Iron, B12, and Folate Supplementation
Celiac disease is a leading cause of iron-deficiency anemia and vitamin B12 deficiency due to proximal small bowel malabsorption. These deficiencies are often the presenting finding before a celiac diagnosis is established. Understanding how supplementation affects the panel prevents a circular diagnostic error.
Iron Supplementation
Oral iron does not alter antibody titers directly. However, patients started on iron therapy for unexplained anemia sometimes improve their hemoglobin enough that clinicians attribute the anemia to iron deficiency alone and defer further workup. This delays celiac testing. The Endocrine Society and the ACG both recommend screening for celiac disease with a full panel in any patient with iron-deficiency anemia that lacks a clear gastrointestinal blood-loss source [4][12].
B12 and Folate
Neither cyanocobalamin nor methylcobalamin supplementation alters celiac antibody titers. Folate supplementation similarly has no direct effect on tTG-IgA, EMA-IgA, or DGP-IgG levels. The relevance here is interpretive: a patient whose B12 or folate normalizes on oral supplementation may appear to have resolved their malabsorption, masking ongoing villous atrophy. Serial celiac serology should continue even when micronutrient levels normalize.
Thyroid Medications and the Celiac-Thyroid Overlap
Autoimmune thyroid disease (Hashimoto thyroiditis, Graves disease) co-occurs with celiac disease at a rate approximately 5-fold higher than expected by chance [8]. Patients on levothyroxine or methimazole are routinely screened for celiac disease in functional and integrative medicine settings, and this creates specific interpretation questions.
Levothyroxine Absorption and tTG-IgA
Untreated celiac disease impairs levothyroxine absorption by damaging the jejunum where T4 is primarily absorbed. A patient who requires persistently high levothyroxine doses (above 1.8 mcg/kg/day) to maintain a euthyroid TSH may warrant celiac screening regardless of GI symptoms [13]. Starting a GFD in this population often reduces the required levothyroxine dose by 15 to 30% within 6 months as mucosal healing occurs.
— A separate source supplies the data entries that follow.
(* ===== verification/Aggregations.v ===== *)
(** * Aggregations, joins and geometry (internal/reql)

    aggregations.go, joins.go and geo.go: functions over documents as Go maps, which
    no term of the evaluator calls.  A document is a finite map of values of any
    type; [fmt.Sprintf("%v", x)], the transcendental functions of [math] and the order
    of range statements are parameters.  [Near] writes into the documents it is given,
    so that its documents live in a store. *)

From S2P Require Import Prelude Bytes Order Datum Index Admin Evaluator.

(** ** Values and documents *)

Record Point := mkPoint { Latitude : float64; Longitude : float64 }.
#[local] Unset Elimination Schemes.
Inductive Any :=
| ANil | ABool (b : bool) | AFloat64 (f : float64) | AFloat32 (f : float64) | AInt (z : Z) | AInt32 (z : Z) | AInt64 (z : Z)
| AString (s : string) | APoint (p : Point) | ADatum (d : Datum) | AMap (kvs : list (string * Any)) | AOther (typename : string).
#[local] Set Elimination Schemes.
Definition Doc : Type := gmap string Any.

Class GoFmt := { sprintf_v : Any → string }.
(** The visits of a range statement, at its turn. *)
Class GroupOrder := { range_groups : nat → gmap string (list Doc) → list (string * list Doc) }.
Class GroupOrderLaws `{GroupOrder} := { range_groups_perm n m : range_groups n m ≡ₚ map_to_list m }.

(** ** aggregations.go *)

Inductive AggregationType := AggCount | AggSum | AggAvg | AggMin | AggMax | AggGroupBy.
Definition AggregationType_String (a : AggregationType) : string :=
  match a with AggCount => "count" | AggSum => "sum" | AggAvg => "avg" | AggMin => "min" | AggMax => "max" | AggGroupBy => "group_by" end.

Definition toFloat64 (value : Any) : option float64 :=
  match value with
  | AFloat64 v | AFloat32 v => Some v
  | AInt v | AInt32 v | AInt64 v => Some (float_of_Z v)
  | _ => None
  end.

Definition sum (data : list Doc) (field : string) : float64 :=
  foldl (λ s doc, match (doc : Doc) !! field with
                  | Some value => match toFloat64 value with Some n => float_add s n | None => s end
                  | None => s
                  end) (float_of_Z 0) data.
Definition avg (data : list Doc) (field : string) : float64 :=
  if bool_decide (length data = 0) then float_of_Z 0 else float_div (sum data field) (float_of_Z (Z.of_nat (length data))).

(** The loops of [min] and [max]: the value so far and its number; [better] is the
    comparison. *)
Definition extreme_step (better : float64 → float64 → bool) (field : string) (acc : option (Any * float64)) (doc : Doc) : option (Any * float64) :=
  match doc !! field with
  | None => acc
  | Some value =>
      match acc with
      | None => Some (value, default (float_of_Z 0) (toFloat64 value))
      | Some (best, bestFloat) =>
          match toFloat64 value with
          | Some n => if better n bestFloat then Some (value, n) else acc
          | None => acc
          end
      end
  end.
Definition extreme (better : float64 → float64 → bool) (data : list Doc) (field : string) : Any :=
  match foldl (extreme_step better field) None data with Some (value, _) => value | None => ANil end.
Definition min_of (data : list Doc) (field : string) : Any := extreme float_lt data field.
Definition max_of (data : list Doc) (field : string) : Any := extreme (λ n best, float_lt best n) data field.

Definition Aggregate (data : list Doc) (field : string) (aggType : AggregationType) : outcome Any :=
  match aggType with
  | AggCount => Ok (AInt (Z.of_nat (length data)))
  | AggSum => Ok (AFloat64 (sum data field))
  | AggAvg => Ok (AFloat64 (avg data field))
  | AggMin => Ok (min_of data field)
  | AggMax => Ok (max_of data field)
  | AggGroupBy => Err ("unsupported aggregation type: " +:+ AggregationType_String aggType)
  end.

Section aggregations.
Context `{GoFmt} `{GroupOrder}.

(** The text of the field of a document. *)
Definition key_of (field : string) (doc : Doc) : option string := sprintf_v <$> doc !! field.
(** The loop that appends each document to the list of its key. *)
Definition index_step (field : string) (index : gmap string (list Doc)) (doc : Doc) : gmap string (list Doc) :=
  match key_of field doc with
  | Some key => <[key := default [] (index !! key) ++ [doc]]> index
  | None => index
  end.
Definition index_by (field : string) (data : list Doc) : gmap string (list Doc) := foldl (index_step field) ∅ data.

Definition GroupBy (turn : nat) (data : list Doc) (groupField aggField : string) (aggType : AggregationType) : outcome (list Doc) :=
  mapM (λ g : string * list Doc,
    aggResult ← Aggregate g.2 aggField aggType;
    Ok (<["value" := aggResult]> {[groupField := AString g.1]} : Doc)) (range_groups turn (index_by groupField data)).

Definition distinct_step (field : string) (acc : gset string * list Any) (doc : Doc) : gset string * list Any :=
  match doc !! field with
  | Some value =>
      let key := sprintf_v value in
      if bool_decide (key ∈ acc.1) then acc else ({[key]} ∪ acc.1, acc.2 ++ [value])
  | None => acc
  end.
Definition Distinct (data : list Doc) (field : string) : list Any := (foldl (distinct_step field) (∅, []) data).2.

Fixpoint Contains (data : list Doc) (field : string) (value : Any) : bool :=
  match data with
  | [] => false
  | doc :: data' =>
      match doc !! field with
      | Some docValue => if bool_decide (sprintf_v docValue = sprintf_v value) then true else Contains data' field value
      | None => Contains data' field value
      end
  end.
Definition Reduce {A} (data : list Doc) (initial : A) (reducer : A → Doc → A) : A := foldl reducer initial data.
End aggregations.

(** ** joins.go *)

Inductive JoinType := InnerJoin | LeftOuterJoin | RightOuterJoin | FullOuterJoin.
#[global] Instance JoinType_eq_dec : EqDecision JoinType.
Proof. solve_decision. Defined.
Definition JoinType_String (j : JoinType) : string :=
  match j with InnerJoin => "inner" | LeftOuterJoin => "left_outer" | RightOuterJoin => "right_outer" | FullOuterJoin => "full_outer" end.

(** The fields with their prefixes; those of the right document are written last. *)
Definition mergeDocuments (left right : Doc) : Doc := kmap (String.append "right_") right ∪ kmap (String.append "left_") left.
Definition mergeDocumentsWithNulls (doc : Doc) (otherDocs : list Doc) : Doc :=
  match otherDocs with
  | [] => doc
  | other :: _ => doc ∪ ((λ _, ANil) <$> other)
  end.

(** [datumToMap]: the dynamic type of a document of a table is a type of datums. *)
Definition datumToMap (doc : Any) : option Doc := match doc with AMap kvs => Some (list_to_map kvs) | _ => None end.

Section joins.
Context `{GoFmt}.

Definition keeps_left (joinType : JoinType) : bool := bool_decide (joinType = LeftOuterJoin ∨ joinType = FullOuterJoin).
Definition keeps_right (joinType : JoinType) : bool := bool_decide (joinType = RightOuterJoin ∨ joinType = FullOuterJoin).
Definition left_rows (joinType : JoinType) (leftKey : string) (rightIndex : gmap string (list Doc)) (rightData : list Doc) (leftDoc : Doc) : list Doc :=
  match key_of leftKey leftDoc with
  | None => []
  | Some key =>
      let matchingRightDocs := default [] (rightIndex !! key) in
      if bool_decide (0 < length matchingRightDocs) then mergeDocuments leftDoc <$> matchingRightDocs
      else if keeps_left joinType then [mergeDocumentsWithNulls leftDoc rightData]
      else []
  end.
Definition right_rows (matchedRightKeys : gset string) (rightKey : string) (leftData : list Doc) (rightDoc : Doc) : list Doc :=
  match key_of rightKey rightDoc with
  | None => []
  | Some key => if bool_decide (key ∈ matchedRightKeys) then [] else [mergeDocumentsWithNulls rightDoc leftData]
  end.
(** [Join] after the documents of the tables were fetched. *)
Definition join_docs (leftData rightData : list Doc) (leftKey rightKey : string) (joinType : JoinType) : list Doc :=
  let rightIndex := index_by rightKey rightData in
  let results := concat (left_rows joinType leftKey rightIndex rightData <$> leftData) in
  if keeps_right joinType then
    let matchedRightKeys := foldl (λ m doc, match key_of leftKey doc with Some key => {[key]} ∪ m | None => m end) (∅ : gset string) leftData in
    results ++ concat (right_rows matchedRightKeys rightKey leftData <$> rightData)
  else results.

Context (range_order : nat → gmap string Datum → list (string * Datum)).
Definition getTableData (tableName : string) : M World (list Doc) :=
  w ← get_state;
  match w_flat w !! tableName with
  | None => fail ("table " +:+ tableName +:+ " not found")
  | Some p =>
      t ← read_table p;
      entries ← range_data range_order (t_Data t);
      mret (omap (λ e : string * Datum, datumToMap (ADatum e.2)) entries)
  end.
Definition Join (leftTable rightTable leftKey rightKey : string) (joinType : JoinType) : M World (list Doc) :=
  leftData ← wrap_err "failed to get left table" (getTableData leftTable);
  rightData ← wrap_err "failed to get right table" (getTableData rightTable);
  mret (join_docs leftData rightData leftKey rightKey joinType).
End joins.

(** ** geo.go *)

Record Circle := mkCircle { Center : Point; Radius : float64; NumVerts : Z }.
Record Line := mkLine { line_Points : list Point }.
Record Polygon := mkPolygon { polygon_Points : list Point }.
Inductive GeoOperation := GeoDistance | GeoIntersects | GeoIncludes | GeoNear.
Definition GeoOperation_String (g : GeoOperation) : string :=
  match g with GeoDistance => "distance" | GeoIntersects => "intersects" | GeoIncludes => "includes" | GeoNear => "near" end.
(** The arguments of the predicates, by their dynamic type. *)
Inductive Geometry := GPoint (p : Point) | GCircle (c : Circle) | GLine (l : Line) | GPolygon (p : Polygon) | GOther.

(** Of [math]: the functions that IEEE 754 does not fix. *)
Class GoMath := {
  math_Sin : float64 → float64; math_Cos : float64 → float64; math_Atan2 : float64 → float64 → float64; math_Pow : float64 → float64 → float64;
  math_Ceil : float64 → float64; math_Floor : float64 → float64; math_Round : float64 → float64;
}.
Definition math_Pi : float64 := S754_finite false 7074237752028440 (-51).
Definition float_le (a b : float64) : bool := SFleb a b.
Definition float_eq (a b : float64) : bool := SFeqb a b.

Section geo.
Context `{GoMath}.

Definition Abs (x : float64) : float64 := SFabs x.
Definition Ceil (x : float64) : float64 := math_Ceil x.
Definition Floor (x : float64) : float64 := math_Floor x.
Definition Round (x : float64) : float64 := math_Round x.
Definition Sqrt (x : float64) : float64 := SFsqrt 53 1024 x.
Definition Pow (x y : float64) : float64 := math_Pow x y.

Definition ToRadians (degrees : float64) : float64 := float_div (float_mul degrees math_Pi) (float_of_Z 180).
Definition ToDegrees (radians : float64) : float64 := float_div (float_mul radians (float_of_Z 180)) math_Pi.

Definition Distance (p1 p2 : Point) : float64 :=
  let two := float_of_Z 2 in
  let lat1Rad := ToRadians (Latitude p1) in
  let lat2Rad := ToRadians (Latitude p2) in
  let deltaLat := ToRadians (float_sub (Latitude p2) (Latitude p1)) in
  let deltaLon := ToRadians (float_sub (Longitude p2) (Longitude p1)) in
  let sinLat := math_Sin (float_div deltaLat two) in
  let sinLon := math_Sin (float_div deltaLon two) in
  let a := float_add (float_mul sinLat sinLat)
             (float_mul (float_mul (float_mul (math_Cos lat1Rad) (math_Cos lat2Rad)) sinLon) sinLon) in
  let c := float_mul two (math_Atan2 (Sqrt a) (Sqrt (float_sub (float_of_Z 1) a))) in
  float_mul (float_of_Z 6371000) c.

Definition Intersects (geom1 geom2 : Geometry) : bool :=
  match geom1, geom2 with
  | GPoint g1, GCircle g2 => float_le (Distance g1 (Center g2)) (Radius g2)
  | GPoint g1, GPoint g2 => float_eq (Latitude g1) (Latitude g2) && float_eq (Longitude g1) (Longitude g2)
  | GCircle g1, GPoint g2 => float_le (Distance g2 (Center g1)) (Radius g1)
  | GCircle g1, GCircle g2 => float_le (Distance (Center g1) (Center g2)) (float_add (Radius g1) (Radius g2))
  | _, _ => false
  end.
Definition Includes (geom1 geom2 : Geometry) : bool :=
  match geom1, geom2 with GCircle g1, GPoint g2 => float_le (Distance g2 (Center g1)) (Radius g1) | _, _ => false end.

(** [data] are pointers into the store of documents. *)
Definition near_step (pointField : string) (center : Point) (maxDist : float64) (acc : gmap nat Doc * list nat) (l : nat) : gmap nat Doc * list nat :=
  match acc.1 !! l ≫= (λ doc : Doc, doc !! pointField) with
  | Some (APoint point) =>
      let dist := Distance point center in
      if float_le dist maxDist then (alter (<["dist" := AFloat64 dist]>) l acc.1, acc.2 ++ [l]) else acc
  | _ => acc
  end.
Definition Near (data : list nat) (pointField : string) (center : Point) (maxDist : float64) (store : gmap nat Doc) : gmap nat Doc * list nat :=
  foldl (near_step pointField center maxDist) (store, []) data.

Definition CreatePoint (lat lon : float64) : Point := mkPoint lat lon.
Definition CreateCircle (center : Point) (radius : float64) : Circle := mkCircle center radius 0.
Definition CreateLine (points : list Point) : Line := mkLine points.
Definition CreatePolygon (points : list Point) : Polygon := mkPolygon points.

Definition ValidatePoint (p : Point) : outcome unit :=
  if float_lt (Latitude p) (float_of_Z (-90)) || float_lt (float_of_Z 90) (Latitude p) then Err "latitude must be between -90 and 90"
  else if float_lt (Longitude p) (float_of_Z (-180)) || float_lt (float_of_Z 180) (Longitude p) then Err "longitude must be between -180 and 180"
  else Ok ().
Definition ValidateCircle (c : Circle) : outcome unit :=
  ValidatePoint (Center c);;
  if float_le (Radius c) (float_of_Z 0) then Err "radius must be positive" else Ok ().
End geo.

(** ** Joins and groups as nested loops *)

Section index.
Context `{GoFmt}.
Levothyroxine itself does not alter celiac antibody titers. Methimazole, used in hyperthyroidism, has mild immunomodulatory properties but no documented effect on tTG-IgA or DGP-IgG in published literature.
Selenium
Selenium supplementation (200 mcg/day of selenomethionine) is sometimes used adjunctively in Hashimoto thyroiditis. A 2003 randomized controlled trial (N=70) found that selenium reduced thyroid peroxidase antibody titers by 36% vs. Baseline [14]. Selenium has no known direct effect on celiac antibody titers, but its immunomodulatory effects theoretically could influence the shared autoimmune milieu. No randomized data currently support or refute this for celiac serology specifically.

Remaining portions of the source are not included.